Dataset items
Content starts

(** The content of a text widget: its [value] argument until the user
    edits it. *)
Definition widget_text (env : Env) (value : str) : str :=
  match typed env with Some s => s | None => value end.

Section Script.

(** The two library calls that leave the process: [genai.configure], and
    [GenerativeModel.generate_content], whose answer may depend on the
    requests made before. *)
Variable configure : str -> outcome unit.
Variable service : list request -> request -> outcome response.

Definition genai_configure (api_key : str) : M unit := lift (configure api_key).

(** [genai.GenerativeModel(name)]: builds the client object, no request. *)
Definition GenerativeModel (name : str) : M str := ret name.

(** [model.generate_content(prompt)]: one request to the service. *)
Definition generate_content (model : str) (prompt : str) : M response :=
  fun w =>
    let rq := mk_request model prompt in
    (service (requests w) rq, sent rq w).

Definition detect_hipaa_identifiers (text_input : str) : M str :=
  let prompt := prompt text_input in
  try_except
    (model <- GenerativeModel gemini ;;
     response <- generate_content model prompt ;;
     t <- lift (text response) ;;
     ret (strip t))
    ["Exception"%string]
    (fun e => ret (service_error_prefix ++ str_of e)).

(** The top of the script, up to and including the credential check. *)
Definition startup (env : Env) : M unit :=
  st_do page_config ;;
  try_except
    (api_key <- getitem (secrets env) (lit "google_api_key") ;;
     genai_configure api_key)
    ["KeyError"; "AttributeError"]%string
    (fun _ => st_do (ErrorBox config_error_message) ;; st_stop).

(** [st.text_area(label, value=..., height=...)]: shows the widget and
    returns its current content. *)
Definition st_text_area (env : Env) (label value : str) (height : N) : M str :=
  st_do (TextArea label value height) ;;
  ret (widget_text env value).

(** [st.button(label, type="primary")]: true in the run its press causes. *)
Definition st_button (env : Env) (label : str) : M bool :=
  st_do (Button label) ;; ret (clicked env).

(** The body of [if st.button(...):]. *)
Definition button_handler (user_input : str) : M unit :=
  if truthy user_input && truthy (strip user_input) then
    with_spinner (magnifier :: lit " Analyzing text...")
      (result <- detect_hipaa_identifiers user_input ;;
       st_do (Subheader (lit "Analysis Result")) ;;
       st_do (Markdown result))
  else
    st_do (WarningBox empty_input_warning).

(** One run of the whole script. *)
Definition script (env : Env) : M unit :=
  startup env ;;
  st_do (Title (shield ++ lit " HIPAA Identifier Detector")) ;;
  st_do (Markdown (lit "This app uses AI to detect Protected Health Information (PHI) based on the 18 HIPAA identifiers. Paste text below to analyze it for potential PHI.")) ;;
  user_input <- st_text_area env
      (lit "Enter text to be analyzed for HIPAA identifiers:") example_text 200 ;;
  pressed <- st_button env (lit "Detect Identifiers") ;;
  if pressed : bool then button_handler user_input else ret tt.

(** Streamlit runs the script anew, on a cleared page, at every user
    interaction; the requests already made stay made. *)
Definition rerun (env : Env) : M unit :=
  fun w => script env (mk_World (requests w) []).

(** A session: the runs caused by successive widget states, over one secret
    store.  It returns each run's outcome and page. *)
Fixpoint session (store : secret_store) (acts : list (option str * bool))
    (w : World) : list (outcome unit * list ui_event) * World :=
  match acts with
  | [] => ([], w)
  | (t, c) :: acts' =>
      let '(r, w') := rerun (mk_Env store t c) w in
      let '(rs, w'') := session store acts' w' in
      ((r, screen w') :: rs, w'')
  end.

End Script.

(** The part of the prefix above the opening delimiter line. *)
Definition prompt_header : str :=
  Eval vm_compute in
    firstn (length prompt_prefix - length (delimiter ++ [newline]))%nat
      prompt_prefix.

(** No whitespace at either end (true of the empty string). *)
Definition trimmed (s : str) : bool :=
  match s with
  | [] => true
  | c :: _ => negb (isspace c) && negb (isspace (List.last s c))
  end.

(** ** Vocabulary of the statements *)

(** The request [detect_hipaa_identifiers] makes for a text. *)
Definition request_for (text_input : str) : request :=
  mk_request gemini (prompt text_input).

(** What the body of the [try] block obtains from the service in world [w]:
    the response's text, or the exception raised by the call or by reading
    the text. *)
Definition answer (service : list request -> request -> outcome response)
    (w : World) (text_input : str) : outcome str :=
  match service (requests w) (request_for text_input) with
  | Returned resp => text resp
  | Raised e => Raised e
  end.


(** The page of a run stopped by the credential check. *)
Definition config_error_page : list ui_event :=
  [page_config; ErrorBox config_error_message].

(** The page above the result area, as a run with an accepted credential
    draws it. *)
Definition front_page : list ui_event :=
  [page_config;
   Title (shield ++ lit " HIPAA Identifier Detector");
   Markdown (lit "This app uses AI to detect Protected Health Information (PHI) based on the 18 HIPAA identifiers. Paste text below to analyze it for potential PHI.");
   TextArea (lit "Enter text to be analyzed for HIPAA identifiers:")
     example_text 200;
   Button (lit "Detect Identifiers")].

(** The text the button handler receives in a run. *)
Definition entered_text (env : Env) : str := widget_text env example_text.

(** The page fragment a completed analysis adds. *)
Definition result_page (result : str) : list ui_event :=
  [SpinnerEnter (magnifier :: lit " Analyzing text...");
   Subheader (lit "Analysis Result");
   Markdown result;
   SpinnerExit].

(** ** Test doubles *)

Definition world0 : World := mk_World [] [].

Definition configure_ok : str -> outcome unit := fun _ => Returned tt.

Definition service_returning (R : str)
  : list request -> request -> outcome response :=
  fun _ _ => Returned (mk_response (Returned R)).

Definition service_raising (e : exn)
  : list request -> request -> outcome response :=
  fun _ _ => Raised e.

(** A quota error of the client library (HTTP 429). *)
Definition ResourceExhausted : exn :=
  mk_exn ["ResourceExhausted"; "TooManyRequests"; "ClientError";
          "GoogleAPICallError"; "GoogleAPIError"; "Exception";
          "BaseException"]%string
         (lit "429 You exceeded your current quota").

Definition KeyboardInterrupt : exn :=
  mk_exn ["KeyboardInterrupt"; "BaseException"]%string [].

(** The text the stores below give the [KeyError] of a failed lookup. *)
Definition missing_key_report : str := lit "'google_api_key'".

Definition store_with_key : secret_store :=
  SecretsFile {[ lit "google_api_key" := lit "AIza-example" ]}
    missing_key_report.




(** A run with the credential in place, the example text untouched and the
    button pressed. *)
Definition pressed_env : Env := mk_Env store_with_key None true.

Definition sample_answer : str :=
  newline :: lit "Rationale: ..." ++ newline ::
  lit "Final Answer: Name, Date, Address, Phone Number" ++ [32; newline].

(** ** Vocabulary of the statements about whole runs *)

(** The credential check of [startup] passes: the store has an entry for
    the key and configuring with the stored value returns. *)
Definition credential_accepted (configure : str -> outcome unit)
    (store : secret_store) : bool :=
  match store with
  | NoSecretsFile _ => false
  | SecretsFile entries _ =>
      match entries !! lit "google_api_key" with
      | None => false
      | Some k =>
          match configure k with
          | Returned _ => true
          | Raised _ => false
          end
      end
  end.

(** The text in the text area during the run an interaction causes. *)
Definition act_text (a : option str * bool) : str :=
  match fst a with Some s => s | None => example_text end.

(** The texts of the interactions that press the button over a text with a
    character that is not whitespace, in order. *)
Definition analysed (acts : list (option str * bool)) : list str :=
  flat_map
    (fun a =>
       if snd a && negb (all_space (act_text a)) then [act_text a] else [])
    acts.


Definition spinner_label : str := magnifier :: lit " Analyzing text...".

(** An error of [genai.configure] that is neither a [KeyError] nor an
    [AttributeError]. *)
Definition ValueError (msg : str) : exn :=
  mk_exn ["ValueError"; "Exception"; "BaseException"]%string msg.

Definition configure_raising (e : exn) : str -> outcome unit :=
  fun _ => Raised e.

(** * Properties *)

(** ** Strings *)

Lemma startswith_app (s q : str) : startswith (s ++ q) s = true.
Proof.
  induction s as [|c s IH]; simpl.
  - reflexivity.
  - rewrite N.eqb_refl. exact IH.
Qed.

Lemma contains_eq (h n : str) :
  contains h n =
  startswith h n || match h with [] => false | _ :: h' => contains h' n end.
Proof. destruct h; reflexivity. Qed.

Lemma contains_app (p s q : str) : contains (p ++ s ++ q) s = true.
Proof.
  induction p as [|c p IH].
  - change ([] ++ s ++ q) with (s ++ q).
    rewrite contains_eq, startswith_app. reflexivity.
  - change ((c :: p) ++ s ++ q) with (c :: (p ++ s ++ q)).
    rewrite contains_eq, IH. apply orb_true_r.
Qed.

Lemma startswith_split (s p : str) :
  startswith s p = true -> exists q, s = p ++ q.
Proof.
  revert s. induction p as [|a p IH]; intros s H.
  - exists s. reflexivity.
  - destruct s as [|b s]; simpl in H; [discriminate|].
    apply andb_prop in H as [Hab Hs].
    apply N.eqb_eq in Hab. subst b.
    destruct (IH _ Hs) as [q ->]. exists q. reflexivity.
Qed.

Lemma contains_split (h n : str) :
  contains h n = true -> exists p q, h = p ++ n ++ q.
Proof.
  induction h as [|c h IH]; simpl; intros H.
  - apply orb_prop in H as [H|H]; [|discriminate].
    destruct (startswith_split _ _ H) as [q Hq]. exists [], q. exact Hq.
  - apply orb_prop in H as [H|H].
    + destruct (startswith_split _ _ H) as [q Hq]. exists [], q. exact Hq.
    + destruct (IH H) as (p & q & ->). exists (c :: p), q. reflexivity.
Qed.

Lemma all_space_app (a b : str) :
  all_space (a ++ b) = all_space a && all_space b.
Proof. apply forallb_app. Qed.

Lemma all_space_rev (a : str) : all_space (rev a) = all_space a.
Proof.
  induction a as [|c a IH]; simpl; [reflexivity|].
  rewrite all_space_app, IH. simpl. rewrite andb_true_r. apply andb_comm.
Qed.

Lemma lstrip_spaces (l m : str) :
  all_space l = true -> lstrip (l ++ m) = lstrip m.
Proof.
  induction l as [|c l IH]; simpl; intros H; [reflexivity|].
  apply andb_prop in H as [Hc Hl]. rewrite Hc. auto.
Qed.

Content ends
Content starts

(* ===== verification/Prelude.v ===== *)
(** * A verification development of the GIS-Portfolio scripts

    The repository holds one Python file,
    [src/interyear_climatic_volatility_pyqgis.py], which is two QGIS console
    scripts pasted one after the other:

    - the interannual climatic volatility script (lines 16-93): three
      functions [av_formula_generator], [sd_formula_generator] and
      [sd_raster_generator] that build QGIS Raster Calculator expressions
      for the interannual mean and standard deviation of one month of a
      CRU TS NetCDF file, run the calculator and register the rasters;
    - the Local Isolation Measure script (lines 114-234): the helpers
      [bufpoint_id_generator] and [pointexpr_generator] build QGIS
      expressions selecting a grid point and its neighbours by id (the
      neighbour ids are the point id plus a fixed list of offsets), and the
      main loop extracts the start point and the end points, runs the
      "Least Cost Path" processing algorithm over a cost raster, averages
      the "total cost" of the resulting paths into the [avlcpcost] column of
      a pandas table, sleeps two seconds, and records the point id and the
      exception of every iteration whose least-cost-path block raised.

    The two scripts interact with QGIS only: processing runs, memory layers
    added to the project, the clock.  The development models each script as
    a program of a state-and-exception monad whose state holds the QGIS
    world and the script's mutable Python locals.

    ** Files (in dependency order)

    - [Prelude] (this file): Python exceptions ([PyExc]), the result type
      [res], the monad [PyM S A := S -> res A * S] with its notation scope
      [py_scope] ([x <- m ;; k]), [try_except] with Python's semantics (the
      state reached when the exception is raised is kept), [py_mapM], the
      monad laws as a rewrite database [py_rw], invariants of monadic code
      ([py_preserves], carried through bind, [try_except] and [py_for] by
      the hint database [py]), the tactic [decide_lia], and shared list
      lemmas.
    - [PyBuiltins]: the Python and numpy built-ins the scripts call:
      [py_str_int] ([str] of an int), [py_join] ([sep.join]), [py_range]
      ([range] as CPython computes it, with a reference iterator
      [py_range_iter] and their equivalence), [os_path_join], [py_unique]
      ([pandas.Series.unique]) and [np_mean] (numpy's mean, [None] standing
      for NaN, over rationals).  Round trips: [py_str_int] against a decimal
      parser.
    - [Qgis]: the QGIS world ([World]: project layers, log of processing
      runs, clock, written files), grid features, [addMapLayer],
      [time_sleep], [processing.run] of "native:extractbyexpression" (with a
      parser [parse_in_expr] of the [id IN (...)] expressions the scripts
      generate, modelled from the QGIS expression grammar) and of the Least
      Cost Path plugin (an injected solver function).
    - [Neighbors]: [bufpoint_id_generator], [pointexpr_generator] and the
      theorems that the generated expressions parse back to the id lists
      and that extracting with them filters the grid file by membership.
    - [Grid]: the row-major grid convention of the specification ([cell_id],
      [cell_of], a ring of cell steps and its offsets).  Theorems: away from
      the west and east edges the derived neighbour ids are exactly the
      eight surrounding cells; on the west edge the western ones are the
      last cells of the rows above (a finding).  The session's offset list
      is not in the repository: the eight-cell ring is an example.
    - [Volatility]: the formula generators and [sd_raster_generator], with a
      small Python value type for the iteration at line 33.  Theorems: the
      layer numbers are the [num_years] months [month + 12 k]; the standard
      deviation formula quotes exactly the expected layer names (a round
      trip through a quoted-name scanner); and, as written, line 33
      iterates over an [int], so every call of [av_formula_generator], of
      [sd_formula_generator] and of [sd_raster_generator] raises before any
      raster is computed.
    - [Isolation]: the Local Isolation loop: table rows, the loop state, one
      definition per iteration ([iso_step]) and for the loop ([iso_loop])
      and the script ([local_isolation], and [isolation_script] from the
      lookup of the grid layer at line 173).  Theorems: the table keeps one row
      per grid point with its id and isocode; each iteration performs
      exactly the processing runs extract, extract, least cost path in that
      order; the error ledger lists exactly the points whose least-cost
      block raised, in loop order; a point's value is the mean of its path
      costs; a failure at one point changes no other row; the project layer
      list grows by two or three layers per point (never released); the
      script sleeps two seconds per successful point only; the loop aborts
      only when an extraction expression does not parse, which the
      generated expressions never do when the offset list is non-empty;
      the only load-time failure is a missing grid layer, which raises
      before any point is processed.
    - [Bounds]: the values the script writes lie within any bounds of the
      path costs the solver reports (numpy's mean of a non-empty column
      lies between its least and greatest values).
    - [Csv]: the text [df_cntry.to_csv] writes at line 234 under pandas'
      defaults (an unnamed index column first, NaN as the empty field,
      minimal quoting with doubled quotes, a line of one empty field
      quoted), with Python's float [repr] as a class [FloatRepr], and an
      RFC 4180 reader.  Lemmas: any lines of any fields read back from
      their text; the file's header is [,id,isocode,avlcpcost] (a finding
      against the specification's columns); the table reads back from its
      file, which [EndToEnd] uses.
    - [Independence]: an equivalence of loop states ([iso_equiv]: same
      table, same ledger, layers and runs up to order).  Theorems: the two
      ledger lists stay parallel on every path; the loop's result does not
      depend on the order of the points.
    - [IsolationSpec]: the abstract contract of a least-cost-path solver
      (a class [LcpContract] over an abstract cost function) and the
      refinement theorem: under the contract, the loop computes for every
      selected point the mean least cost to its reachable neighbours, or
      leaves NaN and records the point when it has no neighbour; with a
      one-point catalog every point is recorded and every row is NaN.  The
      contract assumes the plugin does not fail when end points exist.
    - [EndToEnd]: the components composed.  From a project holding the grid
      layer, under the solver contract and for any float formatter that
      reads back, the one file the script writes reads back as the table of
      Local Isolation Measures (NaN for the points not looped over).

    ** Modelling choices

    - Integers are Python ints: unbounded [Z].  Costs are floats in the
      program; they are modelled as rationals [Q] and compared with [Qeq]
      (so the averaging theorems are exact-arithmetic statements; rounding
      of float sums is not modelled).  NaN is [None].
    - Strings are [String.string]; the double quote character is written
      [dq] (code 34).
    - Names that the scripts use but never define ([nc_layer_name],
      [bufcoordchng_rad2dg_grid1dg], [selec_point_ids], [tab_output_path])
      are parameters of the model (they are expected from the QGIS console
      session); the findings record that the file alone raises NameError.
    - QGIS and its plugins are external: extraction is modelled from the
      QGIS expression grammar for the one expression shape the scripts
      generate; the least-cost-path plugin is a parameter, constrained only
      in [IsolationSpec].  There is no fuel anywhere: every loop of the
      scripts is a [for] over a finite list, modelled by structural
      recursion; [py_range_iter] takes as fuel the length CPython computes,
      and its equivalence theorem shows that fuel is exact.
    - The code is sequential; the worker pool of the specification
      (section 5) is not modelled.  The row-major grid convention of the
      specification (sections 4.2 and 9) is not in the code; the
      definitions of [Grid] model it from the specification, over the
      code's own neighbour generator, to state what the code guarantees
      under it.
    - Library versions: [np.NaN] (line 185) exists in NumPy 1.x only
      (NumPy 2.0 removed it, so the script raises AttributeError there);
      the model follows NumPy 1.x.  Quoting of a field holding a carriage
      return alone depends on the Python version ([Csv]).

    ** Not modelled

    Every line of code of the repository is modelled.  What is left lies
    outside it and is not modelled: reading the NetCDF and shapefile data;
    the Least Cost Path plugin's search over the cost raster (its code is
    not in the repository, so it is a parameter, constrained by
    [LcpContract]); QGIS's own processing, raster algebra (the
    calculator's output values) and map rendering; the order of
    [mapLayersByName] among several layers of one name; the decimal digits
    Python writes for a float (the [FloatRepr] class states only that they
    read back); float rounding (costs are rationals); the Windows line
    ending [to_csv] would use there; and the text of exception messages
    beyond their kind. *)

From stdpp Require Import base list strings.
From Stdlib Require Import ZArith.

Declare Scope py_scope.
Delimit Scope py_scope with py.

Content ends

● Problem description: Write down again, exactly as given, only the lines above that fall from the line with "leaves NaN and" to the line with "scripts is a", inclusive.

● Result:
      leaves NaN and records the point when it has no neighbour; with a
      one-point catalog every point is recorded and every row is NaN.  The
      contract assumes the plugin does not fail when end points exist.
    - [EndToEnd]: the components composed.  From a project holding the grid
      layer, under the solver contract and for any float formatter that
      reads back, the one file the script writes reads back as the table of
      Local Isolation Measures (NaN for the points not looped over).

    ** Modelling choices

    - Integers are Python ints: unbounded [Z].  Costs are floats in the
      program; they are modelled as rationals [Q] and compared with [Qeq]
      (so the averaging theorems are exact-arithmetic statements; rounding
      of float sums is not modelled).  NaN is [None].
    - Strings are [String.string]; the double quote character is written
      [dq] (code 34).
    - Names that the scripts use but never define ([nc_layer_name],
      [bufcoordchng_rad2dg_grid1dg], [selec_point_ids], [tab_output_path])
      are parameters of the model (they are expected from the QGIS console
      session); the findings record that the file alone raises NameError.
    - QGIS and its plugins are external: extraction is modelled from the
      QGIS expression grammar for the one expression shape the scripts
      generate; the least-cost-path plugin is a parameter, constrained only
      in [IsolationSpec].  There is no fuel anywhere: every loop of the
      scripts is a [for] over a finite list, modelled by structural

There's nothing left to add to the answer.